The reaction to my drinking has been somewhat surprising. People are a bit taken aback that I drink at lunch. Some will join me for a glass, and some will not. Most of my U.S. friends feel it is a luxury and an indulgence. That said, I remember back to some of the original mad men and women, who would have two or three cocktails and become obliterated, and feel my imbibing is justified and healthy. And whether they join me or not, I always say:
“I am upholding the age-old tradition of advertising people drinking at lunch,” which no one seems to question and which gets everyone’s head nodding. So a toast to the men and women of the advertising business who still drink at lunch. My young millennials who work for me have even taken up smoking again. Whatever anyone wants to do is fine with me — just give me my Domaine Ott and look the other way.
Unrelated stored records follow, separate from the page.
(** * Qubit-flip examples for Helmi: a shallow embedding

    The development follows the three scripts of the repository:
    [qiskit/qb_flip.py], [qiskit/qb_flip_simple.py] and
    [qiskit/first_quantum_job.py].

    - Python integers are [Z]; Python lists are [list]; a [dict] with string
      keys is a [gmap string _]; a Python [float] is a binary64 number of
      [SpecFloat] ([prec = 53], [emax = 1024]).
    - A Python call either returns or raises: [result].
    - The scripts talk to the outside (environment variables, the execution
      backend, standard output): [play] threads the state of the outside
      world and the trace of what the script did. *)

From Stdlib Require Import ZArith Lia Bool.
From Stdlib Require Import Floats.SpecFloat.
From stdpp Require Import base option list gmap strings fin_maps pretty.

Local Open Scope string_scope.
Local Open Scope list_scope.
Local Open Scope Z_scope.

(** ** Exceptions and results *)

(** The exceptions the scripts can meet.  [SDKError] stands for whatever the
    backend raises when a job is refused or fails. *)
Inductive exception : Type :=
  | ValueError (msg : string)
  | ZeroDivisionError
  | OverflowError
  | IndexError
  | CircuitError
  | SDKError (name : string).

Inductive result (A : Type) : Type :=
  | Return (a : A)
  | Raise (e : exception).
Arguments Return {A} a.
Arguments Raise {A} e.

Global Instance result_ret : MRet result := fun A a => Return a.
Global Instance result_bind : MBind result := fun A B k r =>
  match r with
  | Return a => k a
  | Raise e => Raise e
  end.

Definition returns {A} (r : result A) : Prop := exists a, r = Return a.

(** A [for] loop that threads an accumulator and stops at the first
    exception. *)
Fixpoint for_each {A B} (body : B -> A -> result B) (acc : B) (l : list A)
  : result B :=
  match l with
  | [] => Return acc
  | x :: l' => acc' ← body acc x; for_each body acc' l'
  end.

(** ** Python numbers *)

Module Py.

(** binary64 *)
Definition prec : Z := 53.
Definition emax : Z := 1024.
Definition float : Type := spec_float.

(** An integer as a floating-point operand, exactly: mantissa [|n|],
    exponent 0.  Nothing is rounded here; [SFdiv] rounds the quotient
    once. *)
Definition operand (n : Z) : float :=
  match n with
  | Z0 => S754_zero false
  | Zpos p => S754_finite false p 0
  | Zneg p => S754_finite true p 0
  end.

(** The binary64 nearest to the exact quotient of two integers (ties to
    even); an infinity when it lies beyond the largest float. *)
Definition quotient (a b : Z) : float :=
  SFdiv prec emax (operand a) (operand b).
(** Step through the bound computations of a goal whose outcome is known. *)
Tactic Notation "gm_step" uconstr(H) := first [ rewrite (gm_bind_ok _ _ _ _ _ H)
                        | rewrite (gm_bind_err _ _ _ _ _ H)
                        | rewrite (gm_bind_panic _ _ _ _ H) ].

(** Run a computation to its branches. *)
Ltac gm_crush :=
  unfold mbind, GM_bind, mret, GM_ret, throw, catch, modifyS, gopanic, nofuel, getS in *;
  repeat (case_match; simplify_eq/=).

(** ** Machine integers

    [int] is 64 bits wide on the supported platforms; arithmetic wraps. *)
Definition wrap64 (z : Z) : Z := ((z + 2^63) mod 2^64 - 2^63)%Z.
Definition in_int64 (z : Z) : Prop := (- 2^63 ≤ z < 2^63)%Z.
#[export] Instance in_int64_dec z : Decision (in_int64 z).
Proof. unfold in_int64. apply _. Defined.

Lemma wrap64_range z : in_int64 (wrap64 z).
Proof.
  unfold in_int64, wrap64.
  pose proof (Z.mod_pos_bound (z + 2^63) (2^64) eq_refl). lia.
Qed.

Lemma wrap64_id z : in_int64 z → wrap64 z = z.
Proof. unfold in_int64, wrap64. intros ?. rewrite Z.mod_small; lia. Qed.

Lemma wrap64_cong z : ∃ q, (wrap64 z = z + q * 2^64)%Z.
Proof.
  unfold wrap64. exists (- ((z + 2^63) / 2^64))%Z.
  pose proof (Z.div_mod (z + 2^63) (2^64) ltac:(lia)). lia.
Qed.

Lemma wrap64_shift z q : (wrap64 (z + q * 2^64) = wrap64 z)%Z.
Proof.
  unfold wrap64. replace (z + q * 2^64 + 2^63)%Z with (z + 2^63 + q * 2^64)%Z by lia.
  by rewrite Z.mod_add by lia.
Qed.

Lemma wrap64_add_l a b : wrap64 (wrap64 a + b) = wrap64 (a + b).
Proof.
  destruct (wrap64_cong a) as [q ->].
  replace (a + q * 2^64 + b)%Z with ((a + b) + q * 2^64)%Z by lia.
  apply wrap64_shift.
Qed.

(** ** Automation *)
Create HintDb skiff discriminated.
#[export] Hint Resolve wrap64_range total_ret total_throw total_getS total_modifyS total_catch : skiff.

(** A computation built from total ones is total. *)
Ltac solve_total :=
  repeat first [ apply total_bind; [|intros ?] | case_match | by auto with skiff ].

(** Evaluate a closed boolean or list computation. *)
Ltac vm_refl := vm_compute; reflexivity.

(** Case analysis on the scrutinee of a [match] or [if] of the goal, keeping
    its equation. *)
Ltac split_match :=
  match goal with
  | |- context [match ?x with _ => _ end] =>
      lazymatch x with
      | context [match _ with _ => _ end] => fail
      | _ => let E := fresh "E" in destruct x eqn:E
      end
  end.

(** The same for a hypothesis. *)
Ltac split_match_in H :=
  match type of H with
  | context [match ?x with _ => _ end] =>
      lazymatch x with
      | context [match _ with _ => _ end] => fail
      | _ => let E := fresh "E" in destruct x eqn:E
      end
  end.

(** Invert the equations between outcomes, pairs and options. *)
Ltac inv_ok := repeat (simplify_eq/=; try split_match; try done).

(** ** Generic lemmas *)
Section lists.
Context {A : Type}.
Implicit Types l : list A.

Lemma take_app_exact l1 l2 : take (length l1) (l1 ++ l2) = l1.
Proof. apply take_app_length. Qed.

Lemma drop_app_exact l1 l2 : drop (length l1) (l1 ++ l2) = l2.
Proof. apply drop_app_length. Qed.

Lemma insert_app_middle l1 l2 (x y : A) i :
  i = length l1 → <[i := y]> (l1 ++ x :: l2) = l1 ++ y :: l2.
Proof.
  intros ->. rewrite insert_app_r_alt by lia.
  by rewrite Nat.sub_diag.
Qed.
End lists.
Richard Kirshenbaum (b. 1962) is one of the most exciting personalities in New York City advertising. With partner Jonathan Bond, he founded the Kirshenbaum Bond + Partners agency, which pioneered such innovative marketing concepts as the pop-up store, sidewalk advertising, and other forms of high-visibility guerilla marketing. Kirshenbaum has lectured at Harvard Business School, appeared on Crain’s “40 under Forty” list, sat on the board of directors of the One Club for Art & Copy, and snagged second place on a list of top hundred U.S. entrepreneurs. He is the author of Madboy, a memoir about the transformation of the advertising business. His newest book, Isn’t That Rich: Life Among the 1%, publishes next month.